There is a long history of public engagement by practitioners—doctors and nurses—in issues of public health and care. These have been political, as members of legislative bodies (Koch 2011a, b, 35; 36), as journal and public authors, and as researchers. Among the things that distinguish that history from these cases is that the participants in the first three cases might be termed “whistle blowers” acting out of a sense of indignation at a wrong and a perceived, personal need to make things right (Elliott 2019). The first question must be the accuracy of their comments. If they were wrong then censure would certainly be appropriate.

With her posting Strom sought to urge administrators at her grandfather’s nursing home—and by extension those at other long term care facilities—to recognize and work to limit observed deficiencies in patient care. Neither the Saskatchewan Nurses Association nor the nursing home denied her criticisms were justified, only that their public airing reflected badly on the nursing home’s staff and thus on the profession-at-large. In the same vein, in October 2019 the British Columbia Nurses Association warned a nurse that “defamatory” comments criticizing a proposed contract would result in a charge of unprofessional misconduct (McKeen 2019). For their part, nurses critical of the contract argued its failure to deal with staffing shortfalls adversely affected the care they could provide and thus broader public health.

At the heart of the issue were facility policies and programs in which limits to staffing were critical determinants of patient care quality. This became a major issue in 2020 when staffing limits and a ration-oriented funding scenario were seen as major contributors to COVID-19 outbreaks in long-term care facilities (Howlett 2021). In these cases, however, the nurses and their profession were not blamed for lack of care but, instead, the staffing policies and programs of the institutions, especially those run for profit.

The issues Waithe raised were clear and the issues—legal and ethical—similarly legitimate. The only question was whether she should have taken her student's concerns to the prosecutor and then the press. Similarly, nobody questioned the quality of Olivieri’s research or the importance of adverse reactions to the drug in question. Finally, the issue of the Delta hospice battle dealt less with issues of medical termination than the nature of hospice and palliative care.

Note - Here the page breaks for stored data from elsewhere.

(** The agent stored under a name keeps its [name] attribute. *)
Lemma delegation_block_stable (env : Env) (w w' : world)
  (nci : string * (A2AClient * string)) :
  evolves w w' -> delegation_block env w' nci = delegation_block env w nci.
Proof.
  intros (Hk & Ha & _). unfold delegation_block.
  destruct (dict_get (fst nci) (sub_agents w)) as [a|] eqn:E.
  - destruct (Ha _ a E) as (a' & -> & Hn & _).
    unfold delegating_event. now rewrite Hn.
  - apply dict_get_None_keys in E. rewrite <- Hk in E.
    apply dict_get_None_keys in E. now rewrite E.
Qed.

(** What one run of the loop over [names] calls: every call but the last
    went through; the N-th call used the client that the N-th agent holds
    afterwards; a run that raises does so because its last call raised, or
    because the constructor of the next agent's client did. *)
Lemma sequential_loop_calls (env : Env) (self : Methods)
  (names : list string) (msg : string) :
  forall (results : dict string) (w : world),
    incl names (dict_keys (sub_agents w)) ->
    exists invs,
      let run := sequential_loop env self names msg results w in
      invocations (snd run) = invocations w ++ invs
      /\ Forall (completed env) (removelast invs)
      /\ (forall N c i,
            nth_error invs N = Some (c, i) ->
            exists n, nth_error names N = Some n
                      /\ client_of (snd run) n = Some c)
      /\ (forall r, fst run = Return r -> Forall (completed env) invs)
      /\ (forall e,
            fst run = Raise e ->
            (exists invs' c i,
               invs = invs' ++ [(c, i)]
               /\ snd (client_execute_task env c i) = Some e)
            \/ (Forall (completed env) invs
                /\ exists n a,
                     nth_error names (length invs) = Some n
                     /\ dict_get n (sub_agents (snd run)) = Some a
                     /\ _client a = None
                     /\ A2AClient_init env (url a) = Some e))
      /\ ((forall u, A2AClient_init env u = None) ->
          event_queue (snd run)
          = event_queue w
              ++ concat (map (delegation_block env w) (combine names invs))).
Proof.
  induction names as [|n rest IH]; intros results w Hincl.
  - exists []. simpl. rewrite !app_nil_r.
    split; [reflexivity|]. split; [constructor|]. split; [|split; [|split]].
    + intros N c i H. destruct N; discriminate.
    + constructor.
    + discriminate.
    + reflexivity.
  - assert (Hn : dict_get n (sub_agents w) <> None).
    { apply dict_get_Some_keys, Hincl. now left. }
    rewrite sequential_loop_cons.
    destruct (dict_get n (sub_agents w)) as [a|] eqn:Ha; [|congruence].
    set (w0 := snd (enqueue_event (delegating_event a) w)).
    set (i0 := build_instruction_for_agent self n msg results).
    rewrite execute_task_eq.
    pose proof (get_client_frame env n w0) as (Hq & Hi & Hk).
    destruct (get_client env n w0) as [[c|e] w1] eqn:Hg; simpl in Hq, Hi, Hk.
    + (* the client is there: the call is made *)
      set (w2 := mkWorld
                   (event_queue w1 ++ fst (client_execute_task env c i0))
                   (sub_agents w1) (clients_made w1)
                   (invocations w1 ++ [(c, i0)])).
      assert (Hc2 : client_of w2 n = Some c).
      { destruct (get_client_stored env n w0 w1 c Hg) as (a1 & Ha1 & Hc1).
        unfold client_of, w2; simpl. now rewrite Ha1. }
      assert (Hblock : delegation_block env w (n, (c, i0))
                       = delegating_event a
                           :: fst (client_execute_task env c i0)).
      { unfold delegation_block; simpl. now rewrite Ha. }
      destruct (snd (client_execute_task env c i0)) as [e|] eqn:Hs.
      * exists [(c, i0)]. cbv zeta. simpl fst. simpl snd.
        split; [unfold w2; simpl; now rewrite Hi|].
        split; [constructor|]. split; [|split; [|split]].
        -- intros N c' i H. destruct N as [|N]; [|destruct N; discriminate].
           inversion H; subst. exists n. auto.
        -- discriminate.
        -- intros e' H. inversion H; subst. left. exists [], c, i0. auto.
        -- intros _. cbn [combine map concat].
           rewrite combine_nil. cbn [map concat]. rewrite Hblock, app_nil_r.
           unfold w2; simpl.
           rewrite Hq. unfold w0; simpl. now rewrite <- app_assoc.
      * assert (Hincl2 : incl rest (dict_keys (sub_agents w2))).
        { unfold w2; simpl. rewrite Hk. unfold w0; simpl.
          intros x Hx. apply Hincl. now right. }
        destruct (IH (dict_set n "completed" results) w2 Hincl2)
          as (invs & Hinv & Hrem & Hnth & Hret & Hraise & Hqueue).
        cbv zeta in Hinv, Hnth, Hret, Hraise, Hqueue.
        set (run := sequential_loop env self rest msg
                      (dict_set n "completed" results) w2) in *.
        assert (Hev : evolves w2 (snd run))
          by apply preserves_sequential_loop.
        assert (Hev0 : evolves w w2).
        { eapply evolves_trans;
            [apply (preserves_enqueue_event (delegating_event a) w)|].
          fold w0. eapply evolves_trans;
            [apply (preserves_get_client env n w0)|].
          rewrite Hg. simpl. apply evolves_same_agents; simpl; eauto. }
        exists ((c, i0) :: invs). cbv zeta.
        split; [|split; [|split; [|split; [|split]]]].
        -- rewrite Hinv. unfold w2; simpl. rewrite Hi. unfold w0; simpl.
           now rewrite <- app_assoc.
        -- destruct invs as [|ci invs]; [constructor|].
           change (removelast ((c, i0) :: ci :: invs))
             with ((c, i0) :: removelast (ci :: invs)).
           constructor; [exact Hs | exact Hrem].
        -- intros N c' i H. destruct N as [|N]; simpl in H.
           ++ inversion H; subst. exists n. split; [reflexivity|].
              eapply client_of_stable; eauto.
           ++ destruct (Hnth N c' i H) as (n' & Hn' & Hc'). exists n'. auto.
        -- intros r H. constructor; [exact Hs | eauto].
        -- intros e H. destruct (Hraise e H)
             as [(invs' & c' & i' & -> & He) | (Hall & n' & a' & Hn' & Ha' & Hc' & Hi')].
           ++ left. exists ((c, i0) :: invs'), c', i'. auto.
           ++ right. split; [constructor; auto|].
              exists n', a'. simpl. auto.
        -- intros Hinit. rewrite (Hqueue Hinit). cbn [combine map concat].
           rewrite Hblock. unfold w2 at 1; simpl.
           rewrite Hq. unfold w0; simpl. rewrite <- !app_assoc. simpl.
           do 3 f_equal.
           replace (map (delegation_block env w2) (combine rest invs))
             with (map (delegation_block env w) (combine rest invs));
             [reflexivity|].
           apply map_ext. intros x. symmetry.
           now apply delegation_block_stable.
    + (* the constructor raised *)
      destruct (get_client_raises env n w0 w1 e Hg) as [-> Hcase].
      exists []. cbv zeta. simpl fst. simpl snd. rewrite !app_nil_r.
      split; [reflexivity|]. split; [constructor|]. split; [|split; [|split]].
      * intros N c i H. destruct N; discriminate.
      * discriminate.
      * intros e' H. inversion H; subst. right. split; [constructor|].
        destruct Hcase as [[Hnone _] | (a1 & Ha1 & Hc1 & Hi1)].
        -- unfold w0 in Hnone; simpl in Hnone. congruence.
        -- exists n, a1. simpl. auto.
      * intros Hinit. exfalso.
        destruct Hcase as [[Hnone _] | (a1 & Ha1 & Hc1 & Hi1)].
        -- unfold w0 in Hnone; simpl in Hnone. congruence.
        -- rewrite Hinit in Hi1. discriminate.
Qed.

Lemma sequential_orchestration_fst_snd (env : Env) (self : Methods)
  (msg : string) (w : world) :
  let loop := sequential_loop env self (dict_keys (sub_agents w)) msg [] w in
  let run := _sequential_orchestration env self msg w in
  snd run = snd loop
  /\ (forall answer, fst run = Return answer -> exists r, fst loop = Return r)
  /\ (forall e, fst run = Raise e -> fst loop = Raise e).
Proof.
  cbv zeta. rewrite sequential_orchestration_eq.
  destruct (sequential_loop env self (dict_keys (sub_agents w)) msg [] w)
    as [[r|e] w']; simpl.
  - split; [reflexivity|]. split; [intros; exists r; reflexivity|].
    intros e H. discriminate.
  - split; [reflexivity|]. split; [intros a H; discriminate|].
    intros e0 H. inversion H. reflexivity.
Qed.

In this case the views of the professional organizations representing Canadian hospice care and palliative physicians were simply ignored. Nor, for their part, did those organizations leap to the public defense of the hospice whose policies were in accord with their statements.

In each of these cases the whistle blowers sought only to speak publicly about issues of public care and safety. “We speak far too little of how the health care system is changing—even in the way it delivers care to the insured person” (Zolath 2001, p. 34). Safety in healthcare policies and programs were, in each case, the subject raised. And in each case the facts were without dispute. In all, the penalties levied were unchallenged publicly.

3.2 Public vs. private

The real issue in these cases was the public nature of their presentation. The question then becomes: were there other options? Strom might have complained to both the facility’s administrators. But … to what end? In arguing the specifics she spoke to a more general problem of care standards and staffing in long term care facilities. Would she have been more professional if her observations had been published as a nursing journal article or a newspaper opinion piece?

Had Waithe and Bishop Bargholt raised their concerns with Cleveland Clinic’s ethicists they likely would have been referred to a general bioethical and clinical acceptance of brain death as a death criterion. It was first formulated in the Belmont Report a signal event in the development of bioethics as an ethical arbiter in medicine (Veatch 2009; Koch 2011a, b, pp. 60–64). That was the problem, however. The protocols were weighted to identify potential organ donors, not to protect fragile patients (Bishop 2011, p. 114). More recently a range a range of studies using have demonstrated the inadequacy of brain death as a simple criterion (Sade 2011).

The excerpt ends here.